What you need to do: Search the records for "which". Copy every line where it appears.

[Stored data entries]

(** C6 A fresh report is evidence for the tree there is now.  A composition was
    probed, at some time and in whatever state the repository was then; its
    report is found fresh now.  Then the checkout is at the revision that was
    probed and the same patches are known to be good; and a dry run of
    [apply_known_good], which resolves them in the catalogue of now and loads
    them by the digests of the report, finds every one of their edits to
    succeed, and changes nothing.  This holds on the tree that was probed, for a
    record that lets it be patched, where the digests of the two overlays do
    not collide, an implementation is what its digest says, and for the patches
    on which a probe can be relied on. *)
Theorem fresh_report_applies live0 live1 q pristine repo0 i r doc w report_path rev tag bc record now now_index force good :
  check_engine engine_name (by_id (live_catalog live0)) = Ok tt -> check_engine engine_name (by_id (live_catalog live1)) = Ok tt ->
  (forall x m, by_id (live_catalog live1) !! x = Some m -> is_Some (catalog_root m)) ->
  (digest_of_overlay (live_overlay live0) = digest_of_overlay (live_overlay live1) -> live_overlay live0 = live_overlay live1) ->
  named q -> rq_all q = false -> probe live0 q pristine = Ok (i, r) -> check live0 q pristine repo0 releases = Ok doc ->
  (forall m fps p, by_id (live_catalog live0) !! patch_id m = Some m -> patch_id m ∈ known_good_patch_ids r ->
     load_module_patches load_implementation engine_name m = Ok fps -> p ∈ fps -> dependable pristine (live_overlay live0) p) ->
  (forall p, p ∈ patches r -> pp_patch_id p ∈ known_good_patch_ids r -> settled_probe p = true) ->
  files (checkout w) = pristine ->
  (forall kv, kv ∈ map_to_list (live_overlay live1) -> is_ok (resolve_contained_target root pristine kv.1) = true) ->
  let repo := files (Records.disk (recorded w)) in
  load_report repo report_path = Ok (as_read doc) ->
  fresh live1 (as_read doc) (Some (digest_of_overlay (live_overlay live1))) = Ok good ->
  Records.record_for_checkout releases repo rev tag bc = Ok record -> check_record force true record = Ok tt ->
  vendor_head live1 = vendor_head live0 /\ good = known_good_patch_ids r /\
  exists result w',
    apply live1 report_path (rev, tag, bc) now now_index force true w = (Ok result, w') /\
    ar_ok result = true /\ ar_known_good result = good /\ selected_patch_ids result = map JStr (Selection.patch_ids i) /\
    checkout w' = checkout w /\ Records.disk (recorded w') = Records.disk (recorded w).
Proof.
  intros He0 He1 Hroot Hsha Hq Hone Hpr Hrun Hdep Hset Hw Hcont repo Hload Hfresh Hrec Hok.
  unfold run_check in Hrun. rewrite Hpr in Hrun. cbn [mbind result_bind] in Hrun.
  apply bind_Ok in Hrun as (rev0 & Hv0 & Hrun). apply bind_Ok in Hrun as (bc0 & Hb0 & [= <-]).
  destruct (probe_cases _ _ _ _ _ _ _ _ _ _ _ _ Hq Hpr) as (Hc & Hs & Hr). rewrite Hone in Hr.
  destruct (identity_again blake2b physical engine_name live0 q i Hq Hs) as [_ Hlive0].
  pose proof (kind_all _ _ _ _ _ _ Hq Hs) as Hkind. rewrite Hone in Hkind.
  pose proof Hfresh as Hfr. change (report_document ?a ?b ?c ?d ?e ?f ?g) with (written a b c d e f g) in Hfresh.
  apply (fresh_written blake2b sha256 physical engine_name) in Hfresh as [-> Hcur]; [|done].
  pose proof (Hsha (eq_sym (cu_overlay _ _ _ _ _ _ _ _ _ _ Hcur))) as Hov.
  split; [by rewrite (cu_head _ _ _ _ _ _ _ _ _ _ Hcur)|]. split; [done|].
  destruct (identity_composed live0 i He0 Hkind Hlive0) as [mods0 Hc0].
  destruct (identity_composed live1 i He1 Hkind (cu_identity _ _ _ _ _ _ _ _ _ _ Hcur)) as [mods1 Hc1].
  destruct (known_good_part root pristine load_implementation diff_context context_lines engine_name (live_overlay live0)
    _ _ _ He0 (keyed_by_id _) Hr) as (sel & probes & Hsel & Hps & _ & Hde & Hg & Hcl).
  assert (modules sel = mods0) as Hsel0.
  { destruct Hc0 as (_ & _ & r0 & Hr0 & <-). rewrite Hsel in Hr0. by injection Hr0 as <-. }
  rewrite Hsel0 in Hps, Hde, Hg, Hcl.
  pose proof (closed_again _ _ _ _ _ _ _ _ _ _ Hcur Hps Hde Hc0 Hc1 Hcl) as Hcl1.
  destruct (known_good_applies root show_exn pristine load_implementation diff_context context_lines engine_name (live_overlay live0)
    _ _ _ (checkout w) He0 (keyed_by_id _) Hw Hr Hdep Hset) as (fps & rs & Hfps & Happly & Hall & _).
  assert (forall m, m ∈ mods1 -> is_Some (catalog_root m)) as Hroots by (intros m Hm; eapply Hroot; destruct Hc1 as (_ & Hkn & _); by apply Hkn).
  pose proof (loads_again engine_name load_implementation load_by_digest _ _ _ mods0 mods1 _ _ fps
    He0 (keyed_by_id _) He1 (keyed_by_id _) Hc0 Hc1 Hroots Hcl Hcl1 Hg Hfps) as Hagain.
  destruct (check_reported _ _ _ _ _ _ _ _ _ _ _ He0 (keyed_by_id _) (checked_ids i Hc) Hr) as (_ & mods & probes' & Hps' & [Hm Hent _ _ _]).
  assert (dict_of_pairs (digests (patches r)) = digests (patches r)) as Hdict.
  { apply dict_of_pairs_NoDup. unfold digests. rewrite map_map. change (NoDup (map pp_patch_id (patches r))).
    rewrite Hps', Hent, Hm. by apply checked_ids. }
  destruct (write_overlay_dry root (py_sorted by_key (map_to_list (live_overlay live1))) (checkout w)) as [[ws bs] Hwo].
  { intros kv Hkv%elem_of_py_sorted. rewrite Hw. by apply Hcont. }
  set (part := is_partial (known_good_patch_ids r) (map JStr (Selection.patch_ids i))).
  exists (mkApplyResult true (map JStr (Selection.patch_ids i)) (known_good_patch_ids r) part).
  exists (mkBoth (checkout w) (Records.mkWorld record (Records.disk (recorded w)))). split; [|by split_and!].
  unfold apply_known_good. unfold mbind, stm_bind, get, lift, on_recorded, modify, on_checkout, mret, stm_ret. fold repo.
  assert (selected_of (as_read (report_document engine_name rev0 (previous_upstream_revision engine_name repo0 releases rev0) bc0
    (digest_of_overlay (live_overlay live0)) i r)) = Ok (map JStr (Selection.patch_ids i))) as Hselected by apply written_selected.
  assert (report_digests (as_read (report_document engine_name rev0 (previous_upstream_revision engine_name repo0 releases rev0) bc0
    (digest_of_overlay (live_overlay live0)) i r)) = Ok (digests (patches r))) as Hdig by (rewrite <- Hdict; apply written_digests).
  assert (check_record force part record = Ok tt) as Hpart.
  { unfold check_record in *. destruct force; [done|]. apply bind_Ok in Hok as (a & Ha & Hok). apply bind_Ok in Hok as ([] & Hp & Hok).
    rewrite Ha. cbn [mbind result_bind]. rewrite Hp. cbn [mbind result_bind]. destruct part; [exact Hok|done]. }
  rewrite Hload, Hfr, Hselected, Hrec. cbv beta iota zeta. fold part. rewrite Hpart, Hdig, Hagain. cbv beta iota zeta.
  unfold write_tree, write_overlay_snapshot. unfold mbind, stm_bind. cbn [checkout]. rewrite Hwo. cbv beta iota. rewrite <- Hov, Happly, Hall.
  cbn [orb]. unfold mret, stm_ret. cbv beta iota zeta. by rewrite Hall.
Qed.
End Applying.

(** ** What an application leaves *)

Section Nothing.
Context `{Regex} (root : string) (show_exn : exn -> string).

Lemma write_overlay_nothing dry l w bs w' : write_overlay root dry l w = (Ok ([], bs), w') -> w' = w.
Proof.
  revert bs. induction l as [|[k v] l IH]; intros bs; cbn [write_overlay]; [by intros [= _ <-]|].
  unfold mbind at 1, stm_bind at 1, get. unfold mbind at 1, stm_bind at 1, lift.
  destruct (resolve_contained_target _ _ _) as [target|]; [|done]. case_bool_decide; [apply IH|].
  unfold mbind at 1, stm_bind at 1. destruct ((if dry then mret tt else (_ : stm Disk unit)) w) as [[u|] w1]; [|done].
  unfold mbind, stm_bind. destruct (write_overlay root dry l w1) as [[[ws bs']|] w2]; by intros [=].
Qed.

Lemma write_overlay_dry_same l w x w' : write_overlay root true l w = (x, w') -> w' = w.
Proof.
  revert x w'. induction l as [|[k v] l IH]; intros x w'; cbn [write_overlay]; [by intros [= _ <-]|].
  unfold mbind at 1, stm_bind at 1, get. unfold mbind at 1, stm_bind at 1, lift.
  destruct (resolve_contained_target _ _ _) as [target|]; [|by intros [= _ <-]]. case_bool_decide; [apply IH|].
  unfold mbind, stm_bind, mret, stm_ret. destruct (write_overlay root true l w) as [[[ws bs]|] w2];
    pose proof (IH _ _ eq_refl) as ->; by intros [= _ <-].
Qed.

Lemma apply_patch_nothing p ts w r ts' w' : apply_patch root p false ts w = (Ok (r, ts'), w') -> changed r = false -> w' = w.
Proof.
  unfold apply_patch. unfold mbind at 1, stm_bind at 1, get. unfold mbind at 1, stm_bind at 1, lift.
  destruct (resolve_contained_target _ _ _) as [target|]; [|done]. unfold mbind at 1, stm_bind at 1, lift.
  destruct (start_text _ _ _ _) as [[original|e]|]; [|by intros [= <- _ <-]|done].
  unfold mbind at 1, stm_bind at 1, lift. destruct (apply_edits _ _ _) as [[t rs]|]; [|done]. cbn [changed].
  destruct (negb (String.eqb t original)) eqn:Ec; cbn [andb].
  - unfold mbind, stm_bind. destruct ((if (_ : bool) then (_ : stm Disk unit) else _) w) as [[u|] w1]; [|done]. by intros [= <- _ _].
  - by intros [= _ _ <-].
Qed.

Lemma real_pass_nothing ps w rs w' : real_pass root ps w = (Ok rs, w') -> existsb changed rs = false -> w' = w.
Proof.
  revert w rs. induction ps as [|p ps IH]; intros w rs; cbn [real_pass]; [by intros [= <- <-]|].
  unfold mbind at 1, stm_bind at 1. destruct (apply_patch root p false None w) as [[[r ts]|] w1] eqn:E1; [|done].
  unfold mbind, stm_bind. destruct (real_pass root ps w1) as [[rs'|] w2] eqn:E2; [|done]. intros [= <- <-].
  cbn [existsb]. intros [Hc Hcs]%orb_false_iff. apply apply_patch_nothing in E1 as ->; [|done]. by eapply IH.
Qed.

(** Patches that all succeed and change nothing leave the tree. *)
Lemma apply_all_nothing ps dry ts w rs w' :
  apply_all root show_exn ps dry ts w = (Ok rs, w') -> forallb ok rs = true -> existsb changed rs = false -> w' = w.
Proof.
  unfold apply_all. unfold mbind at 1, stm_bind at 1. destruct (trial_pass root ps _ w) as [[[trial ts']|] w1] eqn:E1; [|done].
  apply trial_pass_dry in E1 as ->. destruct (_ || _); [by intros [= <- <-]|].
  unfold write_all. unfold mbind at 1, stm_bind at 1, get. unfold mbind at 1, stm_bind at 1, lift.
  destruct (mapR _ _) as [backup|]; [|done]. unfold pass_or_restore.
  destruct (real_pass root ps w) as [[rs'|e] w2] eqn:E2.
  - unfold mbind, stm_bind. destruct (forallb ok rs') eqn:Eok.
    + intros [= <- <-] _ Hc. by eapply real_pass_nothing.
    + destruct (restore _ _ _) as [[u|] w3]; [|done]. intros [= <- _]. congruence.
  - destruct (is_Exception e); [|done]. unfold mbind, stm_bind, raise. by destruct (restore _ _ _) as [[u|] w3].
Qed.

Lemma apply_all_dry ps ts w x w' : apply_all root show_exn ps true ts w = (x, w') -> w' = w.
Proof.
  unfold apply_all. unfold mbind at 1, stm_bind at 1. destruct (trial_pass root ps _ w) as [[[trial ts']|] w1] eqn:E1;
    apply trial_pass_dry in E1 as ->; [|by intros [= _ <-]]. rewrite orb_true_r. by intros [= _ <-].
Qed.

Lemma write_tree_dry overlay ps w x w' : write_tree root show_exn overlay ps true w = (x, w') -> w' = w.
Proof.
  unfold write_tree, write_overlay_snapshot. unfold mbind at 1, stm_bind at 1.
  destruct (write_overlay root true _ w) as [[[ws bs]|] w1] eqn:E1; apply write_overlay_dry_same in E1 as ->; [|by intros [= _ <-]].
  unfold mbind at 1, stm_bind at 1. destruct (apply_all _ _ _ _ _ w) as [[rs|] w2] eqn:E2; apply apply_all_dry in E2 as ->; [|by intros [= _ <-]].
  rewrite orb_true_r. by intros [= _ <-].
Qed.

Lemma write_tree_nothing overlay ps w rs w' :
  write_tree root show_exn overlay ps false w = (Ok ([], rs), w') -> forallb ok rs = true -> existsb changed rs = false -> w' = w.
Proof.
  unfold write_tree, write_overlay_snapshot. unfold mbind at 1, stm_bind at 1.
  destruct (write_overlay root false _ w) as [[[ws bs]|] w1] eqn:E1; [|done].
  unfold mbind at 1, stm_bind at 1. destruct (apply_all _ _ _ _ _ w1) as [[rs'|] w2] eqn:E2; [|done].
  unfold mbind, stm_bind. destruct ((if (_ : bool) then (_ : stm Disk unit) else _) w2) as [[u|] w3] eqn:E3; [|done]. intros [= -> <- <-] Hok Hc.
  rewrite Hok in E3. injection E3 as <- <-. apply write_overlay_nothing in E1 as ->. by eapply apply_all_nothing.
Qed.
End Nothing.

Section Stage.
Import Records.

Definition same_but_stamps (r0 r : ReleaseRecord) : Prop := with_stamps JNull JNull r = with_stamps JNull JNull r0.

Response box:
    [apply_known_good], which resolves them in the catalogue of now and loads
    on which a probe can be relied on. *)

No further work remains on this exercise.